Courtesy of Matt Lebon
Before founding Custom Foodscapes, Matt Lebon honed his skills managing the EarthDance Organic Farm School in Ferguson.
Matt Lebon has a passion for horticulture that came about in a most unusual way. The St. Louis native didn’t grow up farming or gardening, and he majored in entrepreneurship at Indiana University. It was an assignment with the Peace Corps in Paraguay that brought him to his profession. While working with a cooperative that was there helping sugarcane farmers, he was pulled into what he says was a “world of self-sufficiency”—people growing their own food and building their own homes.
“This idea of connecting with the ecology just blew me away,” he says. “I went to farms that centered on the idea of permaculture, a design methodology that aims to mimic nature. I was hooked.”
Lebon brought his knowledge and enthusiasm back to St. Louis and honed his skills managing the EarthDance Organic Farm School, in Ferguson. “That was where I grew as a professional and saw the demand for people needing help with their food landscapes,” he says.
In 2017, Lebon combined this horticultural experience with his entrepreneurial education to start Custom Foodscaping. His company’s slogan? “Have your landscape and eat it, too.”
“You don’t need to sacrifice beauty to grow edible plants,” says Lebon. “The distinction between what I aim to do with custom foodscaping and what traditionally is thought of as edible gardening is that I’m focused on perennial plants.”
Lebon now spends his days consulting with individuals and organizations on how to design high-yield edible gardens. About half of his projects are residential—clients interested in having access to superior quality and taste that they can’t get at the grocery store, as well as in educating their kids and sharing the experience of growing and picking food fresh from the garden.

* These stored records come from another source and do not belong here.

(* ===== verification/Base64.v ===== *)
(** * Base 64 (Go's [base64.StdEncoding])

    The decoder the fly example uses on its key, and the encoder of [base64(1)] that the
    example's message tells the user to run. *)
From S2P Require Import Prelude GoInt.

(** The alphabet. *)
Definition b64_digit (d : Z) : Z :=
  if d <? 26 then 65 + d else if d <? 52 then 71 + d else if d <? 62 then d - 4 else if d =? 62 then 43 else 47.
Definition b64_value (c : Z) : option Z :=
  if (65 <=? c) && (c <=? 90) then Some (c - 65)
  else if (97 <=? c) && (c <=? 122) then Some (c - 71)
  else if (48 <=? c) && (c <=? 57) then Some (c + 4)
  else if c =? 43 then Some 62
  else if c =? 47 then Some 63
  else None.
Definition pad : Z := 61.

(** Four characters at a time; only the last four may be padded. *)
Fixpoint decode_quanta (s : bytes) : option bytes :=
  match s with
  | [] => Some []
  | c0 :: c1 :: c2 :: c3 :: rest =>
      d0 ← b64_value c0;
      d1 ← b64_value c1;
      let b0 := d0 * 4 + d1 / 16 in
      match b64_value c2, b64_value c3 with
      | Some d2, Some d3 =>
          l ← decode_quanta rest;
          Some (b0 :: (d1 mod 16) * 16 + d2 / 4 :: (d2 mod 4) * 64 + d3 :: l)
      | Some d2, None =>
          if (c3 =? pad) && bool_decide (rest = []) then Some [b0; (d1 mod 16) * 16 + d2 / 4] else None
      | None, _ =>
          if (c2 =? pad) && (c3 =? pad) && bool_decide (rest = []) then Some [b0] else None
      end
  | _ => None
  end.

(** [DecodeString] skips the ends of lines; [None]: an error. *)
Definition is_newline (c : Z) : bool := (c =? 10) || (c =? 13).
Definition base64_decode (s : bytes) : option bytes := decode_quanta (filter (λ c, is_newline c = false) s).

Fixpoint base64_encode (l : bytes) : bytes :=
  match l with
  | [] => []
  | [b0] => [b64_digit (b0 / 4); b64_digit ((b0 mod 4) * 16); pad; pad]
  | [b0; b1] => [b64_digit (b0 / 4); b64_digit ((b0 mod 4) * 16 + b1 / 16); b64_digit ((b1 mod 16) * 4); pad]
  | b0 :: b1 :: b2 :: l =>
      b64_digit (b0 / 4) :: b64_digit ((b0 mod 4) * 16 + b1 / 16) :: b64_digit ((b1 mod 16) * 4 + b2 / 64)
      :: b64_digit (b2 mod 64) :: base64_encode l
  end.

Example encode_man : base64_encode (str "Man is") = str "TWFuIGlz" ∧ base64_encode (str "Ma") = str "TWE="
  ∧ base64_encode (str "M") = str "TQ==".
Proof. by vm_compute. Qed.
Example decode_man : base64_decode (str "TWFu" ++ [13; 10] ++ str "TQ==" ++ [10]) = Some (str "ManM")
  ∧ base64_decode (str "TQ==TQ==") = None ∧ base64_decode (str "TQ=") = None ∧ base64_decode (str "T=Q=") = None.
Proof. by vm_compute. Qed.

(** ** The round trip *)

Lemma b64_value_digit d : 0 ≤ d < 64 → b64_value (b64_digit d) = Some d.
Proof.
  intros Hd. assert (Forall (λ n, b64_value (b64_digit (Z.of_nat n)) = Some (Z.of_nat n)) (seq 0 64)) as Hall.
  { apply (bool_decide_unpack _). by vm_compute. }
  rewrite Forall_forall in Hall. specialize (Hall (Z.to_nat d)). rewrite Z2Nat.id in Hall by lia.
  apply Hall, elem_of_seq. lia.
Qed.
Lemma b64_digit_printed d : 0 ≤ d < 64 → is_newline (b64_digit d) = false.
Proof. intros Hd. unfold is_newline, b64_digit. repeat case_match; lia. Qed.

(** Three bytes at a time. *)
Lemma bytes_ind3 (P : bytes → Prop) :
  P [] → (∀ a, P [a]) → (∀ a b, P [a; b]) → (∀ a b c l, P l → P (a :: b :: c :: l)) → ∀ l, P l.
Proof.
  intros H0 H1 H2 H3. fix IH 1. intros [|a [|b [|c l]]]; [done..|]. apply H3, IH.
Qed.

(** The six-bit digits of three bytes, and back. *)
Ltac digits := repeat match goal with H : is_byte _ |- _ => unfold is_byte in H end; Z.div_mod_to_equations; lia.
Lemma quanta_encode l : Bytes l → decode_quanta (base64_encode l) = Some l.
Proof.
  induction l as [|a|a b|a b c l IH] using bytes_ind3; intros Hl; [done|..];
    repeat match goal with H : Forall _ (_ :: _) |- _ => apply Forall_cons in H as [? H] end;
    cbn [base64_encode decode_quanta].
  - rewrite !b64_value_digit by digits. cbn. do 2 f_equal. digits.
  - rewrite !b64_value_digit by digits. cbn. do 3 f_equal; [digits|f_equal; digits].
  - rewrite !b64_value_digit by digits. cbn [mbind option_bind]. rewrite IH by done. cbn.
    f_equal. f_equal; [digits|f_equal; [digits|f_equal; digits]].
Qed.
Lemma encode_printed l : Bytes l → filter (λ c, is_newline c = false) (base64_encode l) = base64_encode l.
Proof.
  induction l as [|a|a b|a b c l IH] using bytes_ind3; intros Hl; [done|..];
    repeat match goal with H : Forall _ (_ :: _) |- _ => apply Forall_cons in H as [? H] end;
    cbn [base64_encode]; rewrite !filter_cons_True by (done || apply b64_digit_printed; digits); [done..|].
  by rewrite IH.
Qed.

(** What is encoded decodes, with the newlines a tool or a secret store adds. *)
Lemma base64_round_trip l newlines :
  Bytes l → forallb is_newline newlines = true → base64_decode (base64_encode l ++ newlines) = Some l.
Proof.
  intros Hl Hn. unfold base64_decode. rewrite filter_app, encode_printed by done.
  assert (filter (λ c, is_newline c = false) newlines = []) as ->.
  { induction newlines as [|c ns IH]; [done|]. cbn in Hn. apply andb_prop in Hn as [Hc Hn].
    rewrite filter_cons_False by (by rewrite Hc). by apply IH. }
  rewrite app_nil_r. by apply quanta_encode.
Qed.
Lemma zlen_base64_16 l : zlen l = 16 → zlen (base64_encode l) = 24.
Proof.
  unfold zlen. intros H. do 16 (destruct l as [|? l]; [cbn in H; lia|]). destruct l; [done|cbn in H; lia].
Qed.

He also works with organizations and businesses, from restaurants to schools to hospitals; in fact, he partnered with the award-winning restaurant Vicia to create a chef’s garden.

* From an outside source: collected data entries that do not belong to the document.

(** The attempt the answer comes from: the first that does not fail, or the last one; there
    is one attempt without [-wait]. *)
Definition failing (a : Z * exchange * waitResult) : Prop := ∃ e, Probe a.1.1 a.1.2 = Err e.
Definition decides (f : flags) (attempts : list (Z * exchange * waitResult)) (a : Z * exchange * waitResult) : Prop :=
  ∃ failed rest, attempts = failed ++ a :: rest ∧ Forall (λ a, failing a ∧ a.2 = WaitElapsed) failed
    ∧ (fl_wait f ≤ 0 → failed = [])
    ∧ (0 < fl_wait f → failing a → ∃ e, a.2 = WaitCancelled e).

Lemma wait_decides d attempts r :
  (wait_loop d attempts).2 = Some r →
  ∃ failed a rest, attempts = failed ++ a :: rest ∧ Forall (λ a, failing a ∧ a.2 = WaitElapsed) failed
    ∧ match r with
      | Ok m => Probe a.1.1 a.1.2 = Ok m
      | Err e => failing a ∧ a.2 = WaitCancelled e
      | Panic => Probe a.1.1 a.1.2 = Panic
      end.
Proof.
  induction attempts as [|[[t0 x] w] attempts IH]; [done|]. cbn.
  destruct (Probe t0 x) as [m|e|] eqn:Hp; [intros [= <-]; by exists [], (t0, x, w), attempts| |
    intros [= <-]; by exists [], (t0, x, w), attempts].
  destruct w as [c|].
  - intros [= <-]. exists [], (t0, x, WaitCancelled c), attempts. split_and!; [done|done|by exists e|done].
  - destruct (wait_loop d attempts) as [ds r'] eqn:Hw. cbn. intros ->.
    destruct (IH eq_refl) as (failed & a & rest & -> & Hf & Hr).
    exists ((t0, x, WaitElapsed) :: failed), a, rest. split_and!; [done| |done]. constructor; [|done]. split; [by exists e|done].
Qed.
Lemma ask_decides f attempts r :
  ask f attempts = Some r →
  ∃ a, decides f attempts a ∧ match r with
    | Ok m => Probe a.1.1 a.1.2 = Ok m | Err _ => failing a | Panic => Probe a.1.1 a.1.2 = Panic end.
Proof.
  unfold ask. destruct (0 <? fl_wait f) eqn:Hw.
  - unfold Wait. cbn [Z.leb]. destruct (wait_loop _ attempts).2 as [r'|] eqn:Hr; [|done].
    apply wait_decides in Hr as (failed & a & rest & -> & Hf & Hr). intros Heq. exists a. split.
    + exists failed, rest. split_and!; [done..|lia|]. intros _ [e He]. destruct r'; [congruence|by destruct Hr; eexists|congruence].
    + destruct r'; simplify_eq; [done|apply Hr|done].
  - destruct attempts as [|[[t0 x] w] attempts]; [done|]. intros [= <-]. exists (t0, x, w). split.
    + exists [], attempts. split_and!; [done..|lia].
    + cbn. destruct (Probe t0 x) eqn:Hp; [done|by eexists|done].
Qed.
Lemma fly_config_witness :
  ∃ h' srv h2 cfg, buildConfigMap (λ _ _ m, map_to_list m) Config.demo.unmarshal 3 h' (sv_opts (E := Z) srv) = Ok (h2, cfg)
    ∧ read h2 (VMap cfg) [str "bedrock"; str "address"] = Some (IsScalar (SStr (str "fly-global-services")))
    ∧ read h2 (VMap cfg) [str "bedrock"; str "transport"] = Some (IsScalar (SStr (str "both")))
    ∧ read h2 (VMap cfg) [str "bedrock"; str "signaling"; str "advertise-addresses"]
      = Some (IsScalar (SStrs [str "203.0.113.7"])).
Proof.
  destruct (fly_config (E := Z) fdemo.getenv ∅ 1 2 fdemo.start_on fdemo.key (λ _ _ m, map_to_list m) Config.demo.unmarshal)
    as (h' & srv & h2 & cfg & _ & Hb & Ha & _ & _ & _ & _ & Ht).
  - exact fdemo.secret_decodes.
  - reflexivity.
  - reflexivity.
  - intros ???. reflexivity.
  - intros h0. destruct (alloc h0 (VScalar <$> list_to_map [(str "mtu", SInt 1400)])) as [h1 cfg] eqn:Hal.
    exists h1, cfg. split; [unfold Config.demo.unmarshal; by rewrite Hal|by eapply Config.demo.alloc_flat].
  - destruct Ht as (Ht & _ & _ & Hadv & _); [vm_compute; discriminate|].
    exists h', srv, h2, cfg. exact (conj Hb (conj Ha (conj Ht Hadv))).
Defined.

“They’re trying to create novelty with every dish, so there’s funky fruits and unique shrubs and trees in that landscape, and it’s filled in with edible flowers, and tons of herbs that they use, especially in the bar,” says Lebon. “There’s a mint garden with orange, ginger, and chocolate mint.”
At the Principia School, Lebon designed a permaculture orchard inspired by nature to educate the K-12 students.

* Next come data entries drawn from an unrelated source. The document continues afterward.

(** * aws-iam-authenticator: token minting and verification

    A shallow embedding of [pkg/token] (the generator and the verifier),
    of the credential file cache it wraps around the SDK's credentials, and
    of the test doubles of the cache's tests.

    Go strings are byte sequences: they are modelled by [string], whose
    characters are the 256 values of [ascii].  Go's [int] and the
    nanosecond counts behind [time.Time] and [time.Duration] are modelled
    by [Z]. *)

From Stdlib Require Import ZArith Lia List String Ascii Bool.
From stdpp Require Import base option gmap strings.
Import ListNotations.

Local Open Scope string_scope.
Local Open Scope Z_scope.

(** ** Go's [strings] package (the functions the token code calls) *)

Module strings.

(** [strings.HasPrefix(s, prefix)]. *)
Definition HasPrefix (s prefix : string) : bool := String.prefix prefix s.

(** [strings.TrimPrefix(s, prefix)]: [s] without the leading [prefix],
    and [s] itself when it does not start with [prefix]. *)
Definition TrimPrefix (s prefix : string) : string :=
  if HasPrefix s prefix
  then String.substring (String.length prefix)
                        (String.length s - String.length prefix) s
  else s.

(** [strings.Split(s, sep)] for a one-byte separator, which is what every
    call of the token code passes ([":"], ["/"] and [";"]): the pieces of
    [s] between the occurrences of [sep], one more than there are
    occurrences. *)
Fixpoint Split (s : string) (sep : ascii) : list string :=
  match s with
  | EmptyString => [EmptyString]
  | String c s' =>
      if Ascii.eqb c sep then EmptyString :: Split s' sep
      else match Split s' sep with
           | [] => [String c EmptyString]
           | piece :: pieces => String c piece :: pieces
           end
  end.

“It’s not just straight rows of apple trees. It follows curvilinear lines that go along the contours of the hill,” he says. “There are many kinds of tree species, and then, in between, there’s myriad different native flowers, bunch grasses, and ground covers that fill in every niche of the growing space.”
During planting season, Lebon’s day entails loading and dropping off supplies, coordinating compost and soil deliveries, planting and mulching, and consulting with clients. The designer uses lots of native plants and those that thrive in our region, such as pawpaw, hybrid persimmon, bush cherry, serviceberry, fig, and Asian pear.
His biggest challenge may be patience. “Planting trees and shrubs takes a while to come into bearing, so people have to be willing to wait,” he says.
Lebon is skilled in marrying functionality and good design. “If the idea of foodscaping is only seen as something that’s wild or unkempt, then we don’t stand to expand the movement and infiltrate the mainstream, and that’s definitely my goal.”